Lemma history_update_witness :
  let full := ["u10"; "u9"; "u8"; "u7"; "u6"; "u5"; "u4"; "u3"; "u2"; "u1"] in
  let s := mkState "u11" [Examples.hit] false None true false None "" full "all"
             by_popularity in
  (~ In "u11" full /\ length full = 10
   /\ limitedHistory "u11" full
      = ["u11"; "u10"; "u9"; "u8"; "u7"; "u6"; "u5"; "u4"; "u3"; "u2"])
  /\ (List.NoDup full /\ In "u3" full
      /\ Permutation (limitedHistory "u3" full) full)
  /\ (urlHistory s = full
      /\ urlHistory (fst (updateHistory "u11" (s, Examples.empty_storage)))
         = ["u11"; "u10"; "u9"; "u8"; "u7"; "u6"; "u5"; "u4"; "u3"; "u2"]
      /\ item (snd (updateHistory "u11" (s, Examples.empty_storage)))
         = Some ["u11"; "u10"; "u9"; "u8"; "u7"; "u6"; "u5"; "u4"; "u3"; "u2"]
      /\ videoGroups (fst (updateHistory "u11" (s, Examples.empty_storage)))
         = [Examples.hit]).
Proof.
  cbv zeta.
  assert (Hnin : ~ In "u11" ["u10"; "u9"; "u8"; "u7"; "u6"; "u5"; "u4"; "u3"; "u2"; "u1"]).
  { simpl. intros H. repeat (destruct H as [H|H]; [discriminate|]). exact H. }
  assert (Hnd : List.NoDup ["u10"; "u9"; "u8"; "u7"; "u6"; "u5"; "u4"; "u3"; "u2"; "u1"]).
  { repeat (constructor;
            [simpl; intros H; repeat (destruct H as [H|H]; [discriminate|]); exact H|]).
    constructor. }
  assert (Hin : In "u3" ["u10"; "u9"; "u8"; "u7"; "u6"; "u5"; "u4"; "u3"; "u2"; "u1"]).
  { simpl. tauto. }
  destruct (history_update "u11"
              ["u10"; "u9"; "u8"; "u7"; "u6"; "u5"; "u4"; "u3"; "u2"; "u1"])
    as (_ & _ & _ & _ & _ & _ & Hevict & Hstate & _).
  destruct (history_update "u3"
              ["u10"; "u9"; "u8"; "u7"; "u6"; "u5"; "u4"; "u3"; "u2"; "u1"])
    as (_ & _ & _ & _ & Hperm & _).
  split; [|split].
  - split; [exact Hnin|]. split; [reflexivity|]. exact (Hevict Hnin eq_refl).
  - split; [exact Hnd|]. split; [exact Hin|]. apply (Hperm Hnd Hin). simpl. lia.
  - destruct (Hstate
                (mkState "u11" [Examples.hit] false None true false None ""
                   ["u10"; "u9"; "u8"; "u7"; "u6"; "u5"; "u4"; "u3"; "u2"; "u1"]
                   "all" by_popularity)
                Examples.empty_storage eq_refl)
      as (_ & _ & Hu & Hi & Hv & _).
    rewrite (Hevict Hnin eq_refl) in Hu, Hi.
    split; [reflexivity|]. split; [exact Hu|]. split; [exact Hi|]. exact Hv.
Defined.
(** [async.parallel({first: ..., second: ...}, cb)]. *)
Definition async_parallel {A B : Type} (first : M A) (second : M B)
  : M (A * B) :=
  fun st =>
    match first st with
    | (Success a, st1) => (b <- second ;; ret (a, b)) st1
    | (Failure e, st1) =>
        match second st1 with
        | (Uncaught e', st2) => (Uncaught e', st2)
        | (_, st2) => (Failure e, st2)
        end
    | (Uncaught e, st1) => (Uncaught e, st1)
    | (Pending, st1) => (Pending, st1)
    end.

(** [!names || !ld.isArray(names) || ld.isEmpty(names)]. *)
Definition noArrayOfNames (names : JsValue) : bool :=
  negb (truthy names) || negb (isArray names) || isEmpty names.

(** *** Batches (lines 248-266, 400-418, 581-599, 654-672)

    Each hands its single-item function itself to [async.map], which
    calls it with two arguments. *)

Definition createQueues (names : JsValue) : M (list JsValue) :=
  if noArrayOfNames names then fail "no array of queue names provided"
  else
    async_map (arrayItems names)
      (fun args =>
         queueArn <- createQueue (argument 0 args) (argument 1 args)
                       (argument 2 args) ;;
         ret (ofOption queueArn)).

Definition deleteQueues (names : JsValue) : M (list JsValue) :=
  if noArrayOfNames names then fail "no array of queue names provided"
  else
    async_map (arrayItems names)
      (fun args =>
         deleteQueue (argument 0 args) (argument 1 args) (argument 2 args)).

Definition createTopics (names : JsValue) : M (list JsValue) :=
  if noArrayOfNames names then fail "no array of topic names provided"
  else
    async_map (arrayItems names)
      (fun args => createTopic (argument 0 args) (argument 1 args)).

To do: Look through the data above and return each line where the string "destruct" occurs.

Problem solution:
  { simpl. intros H. repeat (destruct H as [H|H]; [discriminate|]). exact H. }
            [simpl; intros H; repeat (destruct H as [H|H]; [discriminate|]); exact H|]).
  destruct (history_update "u11"
  destruct (history_update "u3"
  - destruct (Hstate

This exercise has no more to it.